▶ [WHAT YOU NEED TO DO] Lines from the entries below that hold "FileRequest" form the answer; copy all of them.

Saved data entries:
• • •

(** The conversion succeeds and the original cannot be removed. *)
Lemma processImage_unlink_fail (f out : string) (o : Obj) (n bytes : Z) (msg : string)
    (s : State) :
  st_files s !! f = Some n -> access_denied env f = false ->
  st_cache s !! cacheKey f o = None ->
  encoder env f (Str.slice1 (Path.extname out)) (without "format" o) out = inl bytes ->
  truthy (prop "remove" o) = true -> unlink_error env f = Some msg ->
  processImage env f out o s
  = (Throw (enhanceError (new_Error msg) f),
     with_stats incr_failed (logged [IoUnlink f] (written f out o bytes s))).
Proof.
  intros Hf Hd Hc He Hr Hu. unfold processImage.
  destruct (written_input f out o n bytes s Hf) as [n' Hn'].
  erewrite try_catch_throw.
  2:{ run_to_stat. rewrite Hr.
      erewrite bind_throw by (by eapply fs_unlink_fail). reflexivity. }
  reflexivity.
Qed.
End Stages.

(** ** Every run of [#processImage] and of [processFile] *)

Section AllRuns.
Import Js Registry.
Variable env : Env.

Lemma processImage_run (f out : string) (o : Obj) (s : State) :
  ImageRun env f out o s (processImage env f out o s).
Proof.
  destruct (st_files s !! f) as [n|] eqn:Hf.
  2:{ destruct (processImage_invalid env f out o s (or_introl Hf)) as (e & evs & ->).
      apply run_invalid. by left. }
  destruct (access_denied env f) eqn:Hd.
  { destruct (processImage_invalid env f out o s (or_intror Hd)) as (e & evs & ->).
    apply run_invalid. by right. }
  destruct (st_cache s !! cacheKey f o) as [r|] eqn:Hc.
  { rewrite (processImage_hit env f out o n r s Hf Hd Hc). by eapply run_hit. }
  destruct (encoder env f (Str.slice1 (Path.extname out)) (without "format" o) out)
    as [bytes | msg] eqn:He.
  2:{ rewrite (processImage_encode_fail env f out o n msg s Hf Hd Hc He).
      by eapply run_encode_fail. }
  destruct (truthy (prop "remove" o)) eqn:Hr.
  2:{ rewrite (processImage_kept env f out o n bytes s Hf Hd Hc He Hr). by eapply run_kept. }
  destruct (unlink_error env f) as [msg|] eqn:Hu.
  - rewrite (processImage_unlink_fail env f out o n bytes msg s Hf Hd Hc He Hr Hu).
    by eapply run_unlink_fail.
  - rewrite (processImage_removed env f out o n bytes s Hf Hd Hc He Hr Hu).
    by eapply run_removed.
Qed.

Lemma emit_start (s : State) : emit env ProcessingStart s = (Ok tt, started env s).
Proof. reflexivity. Qed.

Lemma emit_complete (s : State) : emit env ProcessingComplete s = (Ok tt, completed env s).
Proof. reflexivity. Qed.

Lemma emit_error (e : JsError) (s : State) :
  emit env (ErrorEvent e) s = (Ok tt, logged [IoConsoleError (err_message e)] s).
Proof. reflexivity. Qed.

Lemma validateFormat_accepts (cfg : FormatConfig) (req : FileRequest) (s : State) :
  accepts cfg req -> validateFormat (input req) (format req) s = (Ok cfg, s).
Proof. intros [H1 H2]. unfold validateFormat. rewrite H1, H2. reflexivity. Qed.

Lemma validateFormat_rejects (req : FileRequest) (s : State) :
  rejects req -> exists e, validateFormat (input req) (format req) s = (Throw e, s).
Proof.
  intros H. unfold validateFormat.
  destruct (lookup (Str.toLowerCase (format req))) as [cfg| |] eqn:E; [|by eexists..].
  rewrite (H cfg E). by eexists.
Qed.

Lemma accepts_or_rejects (req : FileRequest) : (exists cfg, accepts cfg req) \/ rejects req.
Proof.
  unfold accepts, rejects.
  destruct (lookup (Str.toLowerCase (format req))) as [cfg| |] eqn:E;
    [|right; intros ? [=]..].
  destruct (includes (Str.toLowerCase (Path.extname (input req))) (supportedInputs cfg)) eqn:I.
  - left. by exists cfg.
  - right. by intros ? [= <-].
Qed.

• • •

▶ [YOUR SOLUTION]
Lemma validateFormat_accepts (cfg : FormatConfig) (req : FileRequest) (s : State) :
Lemma validateFormat_rejects (req : FileRequest) (s : State) :
Lemma accepts_or_rejects (req : FileRequest) : (exists cfg, accepts cfg req) \/ rejects req.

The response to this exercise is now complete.